The box went down at three in the morning, which is the only time it ever went down, and by the time anyone looked the run had been dead for hours. This was a recurring fact of life on the project that produced VeerNet, the encoder-decoder EarthScan built to lift well-log curves off scanned paper, and it shaped how we trained more than any architecture decision did. We had one good GPU. It was not reliably ours, it shared a host with other work, and it had a habit of disappearing partway through long jobs. The multiclass segmenter needed 50 epochs over 15,000 synthetic logs to converge, and that run takes 550 minutes of wall-clock time when it gets to run uninterrupted. Nine hours is a long time to ask a flaky machine to stay up, and ours would not.
When the hardware will not cooperate, throughput stops being a hardware question and becomes a scheduling one. You cannot make the card faster or more stable, so the only levers left are the ones in your training loop: how many images you push through per step, and what each interruption actually costs you. This post is about those two levers on a real, constrained run. None of the underlying machinery is ours, and we want to be clear about that. The dataloader, the batching hook, the checkpoint format are all standard, documented tools [1]. What we are claiming is the reasoning: which lever to pull, by how much, and why the answer was different for the two datasets we were training.
Why the naive batch size was one
The problem starts with the data, and it is worth being concrete about why, because it is the constraint everything else routes around. A raster well log is a tall, narrow scan, and the logs in our training set are not a uniform shape. Their widths run from 3,200 to 12,800 pixels and their heights from 480 to 640, because real logs come in every aspect ratio a scanner and a paper size can produce, and our synthetic generator reproduced that spread on purpose so the model would not learn a single canvas size.
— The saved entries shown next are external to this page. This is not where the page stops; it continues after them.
Lemma lane_insertf32x8_1_high w a b i j :
  0 <= w -> 256 = w * Z.of_nat j -> (i < j)%nat ->
  lane w (_mm512_insertf32x8 a b 1) (j + i) = lane w b i.
Proof.
  intros Hw Hj Hi. unfold _mm512_insertf32x8. imm8_is_1.
  rewrite lane_lor_high by assumption. apply lane_wrap_below; [assumption|nia].
Qed.

(** A register put together from two 256-bit halves is a 512-bit pattern. *)
Lemma halves_range a b :
  0 <= Z.lor (wrap 256 a) (Z.shiftl (wrap 256 b) 256) < 2 ^ 512.
Proof.
  pose proof (wrap_range 256 a ltac:(lia)) as Ha.
  pose proof (wrap_range 256 b ltac:(lia)) as Hb.
  rewrite lor_shiftl_add by (lia || apply wrap_range; lia).
  change (2 ^ 512) with (2 ^ 256 * 2 ^ 256). nia.
Qed.

End IntrinFacts.

(** ** Lanes through the kernels *)

Module KernelFacts.
Import Bits BitsFacts Intrin IntrinFacts Group Kernels.

Lemma elem_regs1 w r i :
  (i < lanes_per_register w)%nat -> elem w (regs1 r) i = lane w r i.
Proof.
  intros Hi. unfold elem, regs1.
  rewrite Nat.div_small, Nat.mod_small by assumption. reflexivity.
Qed.

Lemma elem64_low g i :
  (i < 8)%nat -> elem 64 (regs2 g) i = lane 64 (fst g) i.
Proof.
  intros Hi. unfold elem, regs2.
  change (lanes_per_register 64) with 8%nat.
  rewrite Nat.div_small, Nat.mod_small by assumption. reflexivity.
Qed.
That variability is fatal to naive batching. The standard way a dataloader assembles a batch is to take a handful of samples and stack them into one tensor, which requires every sample in the batch to have identical dimensions [1]. Two logs of different widths cannot be stacked; the operation has no meaning. The path of least resistance, and the one we started on, is to set the batch size to one. A batch of one never has to reconcile two shapes because there is only ever one shape in the batch. It works, it is correct, and it is slow, because the GPU spends most of each step underfed, processing a single image when it has the memory to process many.
On the binary segmentation set this is exactly where we stayed, and on purpose. That set is 2,000 instances, the run is 110 minutes, and at that scale the batch of one is not the bottleneck worth fighting. The math is unforgiving in the other direction: a run that already fits comfortably inside any window we cared about does not earn the engineering it would take to batch it, and the binary logs were the most extreme in their size spread, which made a collate for them the hardest to write for the least reward. We measured it, decided the throughput we would buy was not worth the code, and left the binary batch at one. That is a scheduling decision too. The cheapest optimisation is the one you correctly decide not to do.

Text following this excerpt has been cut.